> [Problem statement]: Nothing other than an exact copy of the records should be returned.

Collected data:
(** ** Filling the free list at boot

    The allocators differ in kfree but not in freerange: [booting l s] says that
    freerange has put the pages [l] on the list and given none away. *)
(** The [n] pages from [p] on, highest first. *)
Fixpoint pages_down (p : Z) (n : nat) : list Z :=
  match n with O => [] | S m => (p + PGSIZE * Z.of_nat m) :: pages_down p m end.
Lemma pages_down_S p n : pages_down p (S n) = pages_down (p + PGSIZE) n ++ [p].
Proof.
  induction n as [|n IH]; [simpl; f_equal; lia|].
  change (pages_down p (S (S n))) with ((p + PGSIZE * Z.of_nat (S n)) :: pages_down p (S n)).
  rewrite IH. simpl. f_equal. lia.
Qed.
Lemma pages_down_lookup p n k v :
  pages_down p n !! k = Some v → (k < n)%nat ∧ v = p + PGSIZE * (Z.of_nat n - 1 - Z.of_nat k).
Proof.
  revert k. induction n as [|n IH]; intros [|k] H; [done|done| |].
  - injection H as <-. split; lia.
  - apply IH in H as [? ->]. split; lia.
Qed.
Lemma pages_down_at p n k :
  (k < n)%nat → pages_down p n !! k = Some (p + PGSIZE * (Z.of_nat n - 1 - Z.of_nat k)).
Proof.
  revert k. induction n as [|n IH]; intros [|k] H; [lia|lia| |].
  - simpl. do 2 f_equal. lia.
  - simpl. rewrite IH by lia. do 2 f_equal. lia.
Qed.

Record booting (l : list Z) (s : kst) : Prop := {
  bt_lock : locked s = false;
  bt_init : initflag s = false;
  bt_list : is_list (nexts s) (freelist s) l;
  bt_desc : descending l;
  bt_free : ∀ v, v ∈ l → tracked v = true → pg2pid s (VA2IDX v) = -1;
}.

Section freerange.
Context (end_ : Z) (kf : Z → M kst ()) (loop : nat → Z → Z → M kst ()).
Hypothesis loop_S : ∀ f p vend, loop (S f) p vend =
  if p + PGSIZE <=? vend then kf p ;; loop f (p + PGSIZE) vend else mret ().
Hypothesis kf_boot : ∀ v l s, booting l s → is_page v → end_ <= v → (∀ w, w ∈ l → w < v) →
  wp (kf v) (λ _, booting (v :: l)) s.

Lemma freerange_loop_boot n p fuel l s vend :
  (n < fuel)%nat → p + PGSIZE * Z.of_nat n <= vend < p + PGSIZE * Z.of_nat n + PGSIZE →
  p mod PGSIZE = 0 → KERNBASE <= p → p + PGSIZE * Z.of_nat n <= KERNBASE + PHYSTOP →
  end_ <= p → (∀ w, w ∈ l → w < p) → booting l s →
  wp (loop fuel p vend) (λ _, booting (pages_down p n ++ l)) s.
Proof.
  revert p fuel l s. induction n as [|n IH];
    intros p fuel l s Hfuel Hv Hal Hp Htop Hend Hlt Hb; (destruct fuel as [|fuel]; [lia|]);
    rewrite loop_S.
  - destruct (Z.leb_spec (p + PGSIZE) vend); [unfold PGSIZE in *; lia|]. by apply wp_mret.
  - destruct (Z.leb_spec (p + PGSIZE) vend); [|unfold PGSIZE in *; lia]. wp_step.
    assert (is_page p) as Hpp by (split; [unfold PGSIZE in *; lia|done]).
    eapply wp_mono; [by apply (kf_boot p l)|]. intros [] s1 Hb1.
    rewrite pages_down_S, <- app_assoc. apply (IH (p + PGSIZE) fuel (p :: l)); try done; try (unfold PGSIZE in *; lia).
    { by rewrite <- Z.add_mod_idemp_r, Z_mod_same_full, Z.add_0_r by (unfold PGSIZE; lia). }
    { intros w [->|Hw]%elem_of_cons; [unfold PGSIZE; lia|]. specialize (Hlt w Hw). unfold PGSIZE; lia. }
Qed.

> [Written reply]:
(** ** Filling the free list at boot

    The allocators differ in kfree but not in freerange: [booting l s] says that
    freerange has put the pages [l] on the list and given none away. *)
(** The [n] pages from [p] on, highest first. *)
Fixpoint pages_down (p : Z) (n : nat) : list Z :=
  match n with O => [] | S m => (p + PGSIZE * Z.of_nat m) :: pages_down p m end.
Lemma pages_down_S p n : pages_down p (S n) = pages_down (p + PGSIZE) n ++ [p].
Proof.
  induction n as [|n IH]; [simpl; f_equal; lia|].
  change (pages_down p (S (S n))) with ((p + PGSIZE * Z.of_nat (S n)) :: pages_down p (S n)).
  rewrite IH. simpl. f_equal. lia.
Qed.
Lemma pages_down_lookup p n k v :
  pages_down p n !! k = Some v → (k < n)%nat ∧ v = p + PGSIZE * (Z.of_nat n - 1 - Z.of_nat k).
Proof.
  revert k. induction n as [|n IH]; intros [|k] H; [done|done| |].
  - injection H as <-. split; lia.
  - apply IH in H as [? ->]. split; lia.
Qed.
Lemma pages_down_at p n k :
  (k < n)%nat → pages_down p n !! k = Some (p + PGSIZE * (Z.of_nat n - 1 - Z.of_nat k)).
Proof.
  revert k. induction n as [|n IH]; intros [|k] H; [lia|lia| |].
  - simpl. do 2 f_equal. lia.
  - simpl. rewrite IH by lia. do 2 f_equal. lia.
Qed.

Record booting (l : list Z) (s : kst) : Prop := {
  bt_lock : locked s = false;
  bt_init : initflag s = false;
  bt_list : is_list (nexts s) (freelist s) l;
  bt_desc : descending l;
  bt_free : ∀ v, v ∈ l → tracked v = true → pg2pid s (VA2IDX v) = -1;
}.

Section freerange.
Context (end_ : Z) (kf : Z → M kst ()) (loop : nat → Z → Z → M kst ()).
Hypothesis loop_S : ∀ f p vend, loop (S f) p vend =
  if p + PGSIZE <=? vend then kf p ;; loop f (p + PGSIZE) vend else mret ().
Hypothesis kf_boot : ∀ v l s, booting l s → is_page v → end_ <= v → (∀ w, w ∈ l → w < v) →
  wp (kf v) (λ _, booting (v :: l)) s.

Lemma freerange_loop_boot n p fuel l s vend :
  (n < fuel)%nat → p + PGSIZE * Z.of_nat n <= vend < p + PGSIZE * Z.of_nat n + PGSIZE →
  p mod PGSIZE = 0 → KERNBASE <= p → p + PGSIZE * Z.of_nat n <= KERNBASE + PHYSTOP →
  end_ <= p → (∀ w, w ∈ l → w < p) → booting l s →
  wp (loop fuel p vend) (λ _, booting (pages_down p n ++ l)) s.
Proof.
  revert p fuel l s. induction n as [|n IH];
    intros p fuel l s Hfuel Hv Hal Hp Htop Hend Hlt Hb; (destruct fuel as [|fuel]; [lia|]);
    rewrite loop_S.
  - destruct (Z.leb_spec (p + PGSIZE) vend); [unfold PGSIZE in *; lia|]. by apply wp_mret.
  - destruct (Z.leb_spec (p + PGSIZE) vend); [|unfold PGSIZE in *; lia]. wp_step.
    assert (is_page p) as Hpp by (split; [unfold PGSIZE in *; lia|done]).
    eapply wp_mono; [by apply (kf_boot p l)|]. intros [] s1 Hb1.
    rewrite pages_down_S, <- app_assoc. apply (IH (p + PGSIZE) fuel (p :: l)); try done; try (unfold PGSIZE in *; lia).
    { by rewrite <- Z.add_mod_idemp_r, Z_mod_same_full, Z.add_0_r by (unfold PGSIZE; lia). }
    { intros w [->|Hw]%elem_of_cons; [unfold PGSIZE; lia|]. specialize (Hlt w Hw). unfold PGSIZE; lia. }
Qed.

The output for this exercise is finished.